That's not always true. What about someone who has just been diagnosed with the final stages of cancer, and they only have weeks to live? No amount of optimistic talk can change anything for them. They're going to die, and there's nothing they can do about it.

 

 

I have read every post on here, and we have allot of things in common and I try not to judge. You need to print out every one of these replies, take them with you, and check yourself in to a psyche ward. I have been to one before it is very helpful. Heck, I even got a phone number and got laid when I got out.....

 

If anyone read your comment about shooting yourself they would have you committed anyway.

 

I should have kept that comment about the gun to myself.

 

Number one - You may have a condition for the rest of your life or you may NOT. Even if you have a condition for the rest of your life you can find ways to deal with your condition and find ways to like who you are anyway. You will not be committed for having thought of hurting yourself at some point in time. So, do not think that by getting some face-to-face help you will be committed.
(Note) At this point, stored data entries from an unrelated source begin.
(** The download handler on a request with an object key: its answer
    follows what [head_object] and [generate_presigned_url] do. *)
Lemma download_keyed_request_outcome
    (cfg : Download.config) (event : json) (d : dict) (w : world) :
  parse_body E event = Returned (JObj d) ->
  missing_or_empty d "object_key" = false ->
  let object_key := field d "object_key" JNull in
  let disposition := field d "response_content_disposition" JNull in
  let params :=
    if Py.truthy disposition
    then [("Bucket", JStr (Download.BUCKET_NAME cfg)); ("Key", object_key);
          ("ResponseContentDisposition", disposition)]
    else [("Bucket", JStr (Download.BUCKET_NAME cfg)); ("Key", object_key)] in
  let checked :=
    log_call (Head_object (Download.BUCKET_NAME cfg) object_key) w in
  let signed :=
    log_call (Generate_presigned_url "get_object" params
                (Download.EXPIRATION_TIME cfg)) checked in
  Download.lambda_handler E cfg event w =
    match head_object E (Download.BUCKET_NAME cfg) object_key with
    | Returned _ =>
        (match generate_presigned_url E "get_object" params
                 (Download.EXPIRATION_TIME cfg) with
         | Returned url =>
             Download.success_response E
               (JObj [("download_url", JStr url);
                      ("object_key", object_key);
                      ("expires_in", JInt (Download.EXPIRATION_TIME cfg))])
         | Raised e => Download.error_response E 500 (failure_message e)
         end, signed)
    | Raised (ClientError code text) =>
        (if String.eqb code "404"
         then Download.error_response E 404 "Object not found"
         else Download.error_response E 500
                (failure_message (ClientError code text)), checked)
    | Raised e => (Download.error_response E 500 (failure_message e), checked)
    end.
Proof.
  intros Hbody Hkey. cbn zeta.
  apply not_missing_truthy in Hkey.
  unfold Download.lambda_handler, Download.try_block. run_monad.
  rewrite Hbody, !get_object_field, Hkey. cbn [negb].
  unfold Download.check_exists, s3_head_object.
  destruct (head_object E _ _) as [[]|[code text|name text]]; cbn beta iota.
  - unfold s3_generate_presigned_url.
    destruct (Py.truthy (field d "response_content_disposition" JNull));
      cbn [Py.dict_set String.eqb Ascii.eqb Bool.eqb];
      match goal with
      | |- context [generate_presigned_url E ?m ?p ?t] =>
          destruct (generate_presigned_url E m p t) as [url|[c t'|n t']]
      end; reflexivity.
  - destruct (String.eqb code "404"); reflexivity.
  - reflexivity.
Qed.

End Outcomes.

(** ** Failures of the collaborator and malformed requests *)

Section Failures.
Variable E : env.
Variable ucfg : Upload.config.
Variable dcfg : Download.config.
That is only for people who are in imminent danger of hurting themselves.

 

Myself, I think you have done a good thing by reaching out to the people on this website but that you, for whatever reason, still want to present a picture of perfection to the world [maybe that should read your parents]. Drop a bit of the facade and get the help you need/want.

 

Getting some help can take a little effort and can seem scary. I remember when I went into the counselors office and they had a little tiny typewritten note that had the word incest in it. I thought that word was in bold letters 12 feet tall. Because I felt like a bad person for what happened to me. I was not a bad person. Even if I was a bad person I didn't want to remain a bad person. Really, we are all to human in this world. I was the victim/survivor in this situation. But it was really hard for me to go in for any type of counseling. I still think it was me that wanted to get better that made the difference but that having a palce to safely discuss my situation helped considerably.

 

As for your comment about people who have cancer, they are not going to make it, so what? Nobody makes it out of this world alive. It's what you do with the time that you have that counts. And, some of those people do live productive lives for a long time. So, don't rush to judgement about how fulfilling there time on earth is. Life is what YOU make it. Reach out for the support you need to make YOUR life better.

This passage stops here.